* Saved data entries:
------------------------------------
(** A subtree allow, unfolded: the root is text, no write deny may reach the
    subtree, and a write allow covers it. *)
Lemma subtree_allow_inv pol subject root home s :
  evaluate_write_subtree_floored pol subject root home = Ok (AllowMatch s) ->
  exists text, to_str root = Some text /\
    unbound_home (valid_home home) (fst (lists pol subject)) (snd (lists pol subject)) write_home
      = false /\
    ~ hits (write_test (fun g => may_intersect_subtree g text (valid_home home)))
        (deny_patterns pol subject) /\
    exists p, p ∈ allow_patterns pol subject /\
      write_test (fun g => covers_subtree g text (valid_home home)) p = Ok true.
Proof.
  unfold evaluate_write_subtree_floored. destruct (to_str root) as [text|]; [|done].
  destruct (negb _); [done|]. destruct (lists pol subject) as [deny allow] eqn:El.
  destruct (unbound_home _ _ _ _) eqn:Eu; [done|]. intros H.
  exists text. split; [done|]. simpl. split; [done|].
  assert (forall p, p ∈ deny_patterns pol subject \/ p ∈ allow_patterns pol subject ->
            write_home p = false \/ is_Some (valid_home (valid_home home))) as Hw.
  { intros p Hp. rewrite valid_home_idem. apply (unbound_home_false _ pol subject); [by rewrite El|done]. }
  unfold deny_patterns, allow_patterns in *. rewrite El in *. simpl in *.
  destruct (eval_lists_spec (write_test (fun g => may_intersect_subtree g text (valid_home home)))
              (write_test (fun g => covers_subtree g text (valid_home home))) deny allow)
    as (m & Hm & He).
  - intros p Hp. eapply write_test_total; [intros g; apply intersect_total|]. auto.
  - intros p Hp. eapply write_test_total; [intros g; apply covers_total|]. auto.
  - rewrite H in Hm. injection Hm as <-. inv He. split; [done|].
    eexists. split; [by eapply list_elem_of_lookup_2|done].
Qed.

Lemma wants_write_home path p : wants_home (RWrite path) p = write_home p.
Proof. by destruct p. Qed.

Lemma evaluate3_allow_hits pol subject req home s :
  evaluate3_floored pol subject req home = Ok (AllowMatch s) ->
  ~ hits (matches_req req (valid_home home)) (deny_patterns pol subject) /\
  hits (matches_req req (valid_home home)) (allow_patterns pol subject).
Proof.
  intros H. pose proof (evaluate3_cases pol subject req home) as Hc. simpl in Hc.
  destruct (is_none (valid_home home) && _); [congruence|].
  destruct Hc as (m & Hm & He). rewrite H in Hm. injection Hm as <-. inv He.
  split; [done|]. eexists. split; [by eapply list_elem_of_lookup_2|done].
Qed.

(** A subtree allow holds of each path at or below the root, point by point. *)
Lemma subtree_allow_hits pol subject root home s path text t suf :
  wf_policy pol -> wf_subject subject ->
  evaluate_write_subtree_floored pol subject root home = Ok (AllowMatch s) ->
  to_str root = Some text -> to_str path = Some t -> comps t = comps text ++ suf ->
  ~ hits (matches_req (RWrite path) (valid_home home)) (deny_patterns pol subject) /\
  hits (matches_req (RWrite path) (valid_home home)) (allow_patterns pol subject).
Proof.
  intros Hpol Hsub H Hroot Hpath Hunder.
  destruct (lists_wf pol subject Hpol Hsub) as [Hwd Hwa].
  apply subtree_allow_inv in H as (text' & Ht & Hu & Hnd & p & Hpa & Hcov).
  rewrite Hroot in Ht. injection Ht as <-. split.
  - intros (q & Hq & Hm). apply Hnd. exists q. split; [done|].
    unfold wf_patterns in Hwd. rewrite Forall_forall in Hwd. specialize (Hwd q Hq).
    destruct q as [g|g]; unfold matches_req in Hm; simpl in Hm; [done|].
    simpl. by eapply matches_intersects.
  - exists p. split; [done|]. unfold wf_patterns in Hwa. rewrite Forall_forall in Hwa.
    specialize (Hwa p Hpa). destruct p as [g|g]; simpl in Hcov; [done|].
    unfold matches_req. simpl. by eapply covers_matches.
Qed.

(** ** Theorems *)

(** evaluation of a filesystem request is deny-overrides, default none, and
    refuses to guess a home. An error is exactly an unbound [~] pattern of the
    request's capability in any list; a deny means some deny entry in force
    (site, or the subject's) matches; an allow means no deny entry in force
    matches and an allow entry in force does; otherwise nothing matches. *)
Theorem evaluate3_characterised (pol : AuthzPolicy) (subject : option SubjectPermissions)
    (req : FsRequest) (home : option Path) :
  let deny := deny_patterns pol subject in
  let allow := allow_patterns pol subject in
  let test := matches_req req (valid_home home) in
  match evaluate3_floored pol subject req home with
  | Err _ => valid_home home = None /\ exists p, p ∈ deny ++ allow /\ wants_home req p = true
  | Ok (DenyMatch _) => hits test deny
  | Ok (AllowMatch _) => ~ hits test deny /\ hits test allow
  | Ok NoMatch => ~ hits test deny /\ ~ hits test allow
  end.
Proof.
  simpl. pose proof (evaluate3_cases pol subject req home) as H. simpl in H.
  destruct (is_none (valid_home home) && _) eqn:E.
  - rewrite H. apply andb_true_iff in E as [E1 E2]. split.
    + by destruct (valid_home home).
    + by apply existsb_true in E2.
  - destruct H as (m & -> & He). inv He.
    + by eapply hits_in_lists.
    + split; [done|]. eexists. split; [by eapply list_elem_of_lookup_2|done].
    + done.
Qed.

(** a subject's own permission set is a floor, never a waiver: whatever the
    site policy denies stays denied, by the same entry, under any subject set
    (or the evaluation errors on an unbound home, which is refused too). *)
Theorem site_deny_not_waived (pol : AuthzPolicy) (sp : SubjectPermissions) (req : FsRequest)
    (home : option Path) (s : string)
    (H : evaluate3_floored pol None req home = Ok (DenyMatch s)) :
  evaluate3_floored pol (Some sp) req home = Ok (DenyMatch s) \/
  evaluate3_floored pol (Some sp) req home = Err home_unbound.
Proof.
  unfold evaluate3_floored in *. simpl in *.
  destruct (unbound_home _ [_] _ _); [done|].
  destruct (unbound_home _ _ _ _); [by right|]. left.
  unfold eval_lists in *. cbn [scan_lists] in *.
  destruct (scan_list _ _ _) as [[x|]|] eqn:E; simplify_eq; [done|].
  simpl in H. by destruct (scan_list _ "allow" _) as [[]|].
Qed.

(** the entry a decision cites is the text of the entry that decided. For a
    parsed policy, the source reported with a deny (or an allow) parses to a
    pattern of the lists in force, and that pattern matches the request. *)
Theorem cited_source_matches (f64 : Z -> string) (root : Value) (pol : AuthzPolicy)
    (req : FsRequest) (home : option Path) (m : Match3)
    (Hp : parse_policy f64 root = Ok pol)
    (H : evaluate3_floored pol None req home = Ok m) :
  match m with
  | DenyMatch s => exists p, parse_pattern s = Ok p /\ s ∈ p_deny_sources pol /\
                     matches_req req (valid_home home) p = Ok true
  | AllowMatch s => exists p, parse_pattern s = Ok p /\ s ∈ p_allow_sources pol /\
                     matches_req req (valid_home home) p = Ok true
  | NoMatch => True
  end.
Proof.
  apply parse_policy_shape in Hp as (Ha & Hd & _).
  pose proof (evaluate3_cases pol None req home) as Hc. simpl in Hc.
  destruct (is_none (valid_home home) && _); [congruence|].
  destruct Hc as (m' & Hm & He). rewrite H in Hm. injection Hm as <-.
  assert (forall srcs ps i p kind, aligned srcs ps -> ps !! i = Some p ->
            let s := sl_source (mkSourced ps srcs) i kind in
            s ∈ srcs /\ parse_pattern s = Ok p) as Hal.
  { intros srcs ps i p kind Hal Hi. destruct (Forall2_lookup_r _ _ _ _ _ Hal Hi) as (s & Hs & Hps).
    unfold sl_source. simpl. rewrite Hs. simpl. split; [by eapply list_elem_of_lookup_2|done]. }
  inv He; [| |done].
  - match goal with Hl : _ ∈ [_] |- _ => apply list_elem_of_singleton in Hl as -> end.
    exists p. destruct (Hal _ _ j p "deny" Hd) as [? ?]; done.
  - exists p. destruct (Hal _ _ j p "allow" Ha) as [? ?]; done.
Qed.

(** recursive deletion is never granted past the point policy: for a parsed
    policy (and a parsed subject set), a subtree allow implies that every path
    at or below the root would be allowed as a single write, so no descendant
    is deleted that a deny entry protects or no allow entry reaches. *)
Theorem subtree_allow_pointwise (pol : AuthzPolicy) (subject : option SubjectPermissions)
    (root : Path) (home : option Path) (s : string) (path : Path) (text t : string)
    (suf : list string)
    (Hpol : wf_policy pol) (Hsub : wf_subject subject)
    (H : evaluate_write_subtree_floored pol subject root home = Ok (AllowMatch s))
    (Hroot : to_str root = Some text) (Hpath : to_str path = Some t)
    (Hunder : comps t = comps text ++ suf) :
  exists s', evaluate3_floored pol subject (RWrite path) home = Ok (AllowMatch s').
Proof.
  destruct (subtree_allow_hits _ _ _ _ _ _ _ _ _ Hpol Hsub H Hroot Hpath Hunder) as [Hnd' Hal].
  apply subtree_allow_inv in H as (_ & _ & Hu & _).
  pose proof (evaluate3_cases pol subject (RWrite path) home) as Hc. simpl in Hc.
  destruct (is_none (valid_home home) && _) eqn:E.
  - exfalso. apply andb_true_iff in E as [E1 (q & Hq & Hw)%existsb_true].
    rewrite wants_write_home in Hw. apply elem_of_app in Hq.
    destruct (unbound_home_false _ _ _ _ Hu q Hq) as [|[h Hh]]; [congruence|].
    by rewrite Hh in E1.
  - destruct Hc as (m & -> & He). inv He; [|by eexists|done].
    destruct Hnd'. by eapply hits_in_lists.
Qed.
------------------------------------
* What you have to do: Number of lines containing "auto" in the data: state it and nothing more.

* Result: 2